**EXERCISE PROMPT:** Return the records verbatim.

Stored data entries
Definition client_read (n : nat) (input : list Z) : result client_error (list Z * list Z) :=
  if (n <=? length input)%nat then Ok (take n input, drop n input) else Err read_failed.

Definition readFrame (input : list Z) : result client_error (Z * list Z * list Z) :=
  let? (header, input) := client_read 2 input in
  let h0 := nth 0 header 0 in
  let h1 := nth 1 header 0 in
  if Z.land h0 0x80 =? 0 then Err fragmented_frame
  else
    let opcode := Z.land h0 0x0F in
    let length := Z.land h1 0x7F in
    let? (length, input) :=
      (if length =? 126 then let? (ext, input) := client_read 2 input in Ok (be_uint ext, input)
       else if length =? 127 then let? (ext, input) := client_read 8 input in Ok (be_uint ext, input)
       else Ok (length, input)) in
    if negb (Z.land h1 0x80 =? 0) || (maxSyncFrame <? length) then Err unexpected_frame
    else
      let? (payload, input) := client_read (Z.to_nat length) input in
      Ok (opcode, payload, input).

(** [writeFrame] of the client; the mask is random. *)
Definition client_writeFrame (mask : list Z) (opcode : Z) (payload : list Z) : result client_error (list Z) :=
  if 125 <? blength payload then Err payload_too_long
  else Ok ([Z.lor 0x80 opcode; Z.lor 0x80 (blength payload)] ++ mask ++ unmask mask payload).

(** [next]: the next data message, and what is written while waiting for it;
    a round takes two bytes at least. *)
Fixpoint next_loop (fuel : nat) (masks : nat -> list Z) (i : nat) (input : list Z) : result client_error (list Z * list Z) * list Z :=
  match fuel with
  | O => (Err read_failed, [])
  | S fuel =>
    match readFrame input with
    | Err e => (Err e, [])
    | Ok (opcode, payload, input) =>
      if (opcode =? 0x1) || (opcode =? 0x2) then (Ok (payload, input), [])
      else if opcode =? 0x9 then
        match client_writeFrame (masks i) 0xA payload with
        | Err e => (Err e, [])
        | Ok pong => let '(r, out) := next_loop fuel masks (S i) input in (r, pong ++ out)
        end
      else if opcode =? 0x8 then
        (Err closed_by_peer, match client_writeFrame (masks i) 0x8 payload with Err _ => [] | Ok frame => frame end)
      else next_loop fuel masks i input
    end
  end.

Definition next (masks : nat -> list Z) (input : list Z) : result client_error (list Z * list Z) * list Z :=
  next_loop (S (length input)) masks 0 input.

**WRITTEN RESPONSE:**
Definition client_read (n : nat) (input : list Z) : result client_error (list Z * list Z) :=
  if (n <=? length input)%nat then Ok (take n input, drop n input) else Err read_failed.

Definition readFrame (input : list Z) : result client_error (Z * list Z * list Z) :=
  let? (header, input) := client_read 2 input in
  let h0 := nth 0 header 0 in
  let h1 := nth 1 header 0 in
  if Z.land h0 0x80 =? 0 then Err fragmented_frame
  else
    let opcode := Z.land h0 0x0F in
    let length := Z.land h1 0x7F in
    let? (length, input) :=
      (if length =? 126 then let? (ext, input) := client_read 2 input in Ok (be_uint ext, input)
       else if length =? 127 then let? (ext, input) := client_read 8 input in Ok (be_uint ext, input)
       else Ok (length, input)) in
    if negb (Z.land h1 0x80 =? 0) || (maxSyncFrame <? length) then Err unexpected_frame
    else
      let? (payload, input) := client_read (Z.to_nat length) input in
      Ok (opcode, payload, input).

(** [writeFrame] of the client; the mask is random. *)
Definition client_writeFrame (mask : list Z) (opcode : Z) (payload : list Z) : result client_error (list Z) :=
  if 125 <? blength payload then Err payload_too_long
  else Ok ([Z.lor 0x80 opcode; Z.lor 0x80 (blength payload)] ++ mask ++ unmask mask payload).

(** [next]: the next data message, and what is written while waiting for it;
    a round takes two bytes at least. *)
Fixpoint next_loop (fuel : nat) (masks : nat -> list Z) (i : nat) (input : list Z) : result client_error (list Z * list Z) * list Z :=
  match fuel with
  | O => (Err read_failed, [])
  | S fuel =>
    match readFrame input with
    | Err e => (Err e, [])
    | Ok (opcode, payload, input) =>
      if (opcode =? 0x1) || (opcode =? 0x2) then (Ok (payload, input), [])
      else if opcode =? 0x9 then
        match client_writeFrame (masks i) 0xA payload with
        | Err e => (Err e, [])
        | Ok pong => let '(r, out) := next_loop fuel masks (S i) input in (r, pong ++ out)
        end
      else if opcode =? 0x8 then
        (Err closed_by_peer, match client_writeFrame (masks i) 0x8 payload with Err _ => [] | Ok frame => frame end)
      else next_loop fuel masks i input
    end
  end.

Definition next (masks : nat -> list Z) (input : list Z) : result client_error (list Z * list Z) * list Z :=
  next_loop (S (length input)) masks 0 input.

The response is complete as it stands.